**What to do:**
Whenever a line contains the string "true", copy it out of the entries.

---- Input for this task

(** The gates before minting: grant type, credential type, identity, subject form. *)
Definition authenticate (e : Engine) (req : TokenExchangeRequest)
    : result ExchangeErr (string * WorkloadIdentity) :=
  let? _ := reject (negb (GrantType req =? grantTypeTokenExchange)%string)
              (ErrInvalidGrantType (GrantType req)) in
  let? credType := mapCredType (SubjectTokenType req) in
  match e_identity e (SubjectToken req) credType with
  | Err err => Err (ErrWorkloadValidation err)
  | Ok w =>
      let? _ := reject (1 <? Count (wi_ID w) "wimse://")%nat (ErrInvalidSubject (wi_ID w)) in
      Ok (credType, w)
  end.

(** What steps 1 to 6 leave in scope for the announcement of the token. *)
Record Minted : Type := {
  m_workload : WorkloadIdentity;
  m_delegation : option Delegation.delegationContext;
  m_execScope : option ExecutionScope;
  m_secretsClaim : string;
  m_signed : string;
}.

(** Steps 1 to 6: every check, then the signed token. *)
Definition mint (e : Engine) (req : TokenExchangeRequest) : Ex Minted :=
  do cw <- st_lift (authenticate e req) ;;
  let credType := cw.1 in
  let w := cw.2 in
  do _ <- checkRevocation e req w ;;
  do _ <- evaluateAttestation e req w ;;
  do d <- evaluatePolicy e req w (buildPolicyInput e req w credType) ;;
  do deleg <- checkDelegation e req w d ;;
  do dpop <- checkDPoP req ;;
  do execScope <- checkExecutionScope req ;;
  do secretsClaim <- secretDelivery e w d ;;
  do now <- time_now ;;
  do t <- st_lift (buildToken e now req w d deleg dpop execScope secretsClaim) ;;
  do signed <- st_lift (signToken e t) ;;
  st_ret {| m_workload := w; m_delegation := deleg; m_execScope := execScope;
            m_secretsClaim := secretsClaim; m_signed := signed |}.

(** [Exchange]: steps 1 to 6, then audit, signal, callback and response. *)
Definition Exchange (e : Engine) (req : TokenExchangeRequest) : Ex TokenExchangeResponse :=
  do m <- mint e req ;;
  let w := m_workload m in
  do _ <- auditAllow req w (m_secretsClaim m) ;;
  do _ <- flashSignal e req w ;;
  do _ <- (if e_onExchange e then emit (EOnExchange (wi_ID w) (Audience req) "ok") else st_ret tt) ;;
  st_ret (response e req (m_delegation m) (m_execScope m) (m_signed m)).

(** * Construction *)

(** The [Option] functions *)
Inductive Option : Type :=
| WithSyncBus (bus : Signal -> option string) (unitID : string)
| WithRevocationChecker (rc : Time -> string -> result string (option RevocationEntry))
| WithOnRevocationError
| WithOnExchange
| WithIssuer (issuer : string)
| WithTTL (ttl : Duration)
| WithExecutionScopeTTL (ttl : Duration)
| WithSecretSource (reg : list SecretRef -> result string (gmap string string))
| WithEncryptionKeyStore (ks : string -> result string EncKey)
| WithOnSecretDelivery
| WithDevMode (devMode : bool).

Definition applyOption (e : Engine) (o : Option) : Engine :=
  {| e_identity := e_identity e;
     e_policy := e_policy e;
     e_keyring := e_keyring e;
     e_signKey := e_signKey e;
     e_issuer := match o with WithIssuer i => i | _ => e_issuer e end;
     e_ttl := match o with WithTTL d => d | _ => e_ttl e end;
     e_syncBus := match o with WithSyncBus b _ => Some b | _ => e_syncBus e end;
     e_unitID := match o with WithSyncBus _ u => u | _ => e_unitID e end;
     e_revocation := match o with WithRevocationChecker rc => Some rc | _ => e_revocation e end;
     e_onRevocationError := match o with WithOnRevocationError => true | _ => e_onRevocationError e end;
     e_executionTTL := match o with WithExecutionScopeTTL d => d | _ => e_executionTTL e end;
     e_onExchange := match o with WithOnExchange => true | _ => e_onExchange e end;
     e_secretSource := match o with WithSecretSource r => Some r | _ => e_secretSource e end;
     e_encryptionKeyStore :=
       match o with WithEncryptionKeyStore k => Some k | _ => e_encryptionKeyStore e end;
     e_onSecretDelivery := match o with WithOnSecretDelivery => true | _ => e_onSecretDelivery e end;
     e_devMode := match o with WithDevMode b => b | _ => e_devMode e end |}.

Inductive NewErr : Type :=
| GeneratingKey
| ImportingKey
| SettingKeyField (field : string)
| InitializingKeyring (err : Keyring.KeyringErr).

Definition new_err {A} (o : option A) (e : NewErr) : result NewErr A :=
  match o with Some a => Ok a | None => Err e end.

(** [New]; [generated] is the outcome of [rsa.GenerateKey]. The state of the new engine is
    [initState]. *)
Definition New (identity : string -> string -> result string WorkloadIdentity)
    (policy : PolicyInput -> result string PolicyDecision) (generated : option crypto_Signer)
    (opts : list Option) : result NewErr Engine :=
  let? privKey := new_err generated GeneratingKey in
  let? k0 := new_err (jwk_Import privKey) ImportingKey in
  let? k1 := new_err (jwk_Set k0 "kid" "starfly-dev-1") (SettingKeyField "kid") in
  let? k2 := new_err (jwk_Set k1 "alg" "RS256") (SettingKeyField "alg") in
  let? key := new_err (jwk_Set k2 "use" "sig") (SettingKeyField "use") in
  match Keyring.NewKeyring key with
  | Err err => Err (InitializingKeyring err)
  | Ok kr =>
      Ok (foldl applyOption
        {| e_identity := identity; e_policy := policy; e_keyring := Some kr; e_signKey := key;
           e_issuer := "starfly"; e_ttl := (5 * Minute)%Z; e_syncBus := None; e_unitID := "";
           e_revocation := None; e_onRevocationError := false;
           e_executionTTL := Execution.ExecutionScopeTTL; e_onExchange := false;
           e_secretSource := None; e_encryptionKeyStore := None; e_onSecretDelivery := false;
           e_devMode := false |} opts)
  end.

Definition initState : EState :=
  {| es_nonces := Execution.newNonceTracker; es_tick := 0; es_trace := [] |}.
End Engine.
End Exchange.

--------

**Reply to the exercise:**
     e_onRevocationError := match o with WithOnRevocationError => true | _ => e_onRevocationError e end;
     e_onExchange := match o with WithOnExchange => true | _ => e_onExchange e end;
     e_onSecretDelivery := match o with WithOnSecretDelivery => true | _ => e_onSecretDelivery e end;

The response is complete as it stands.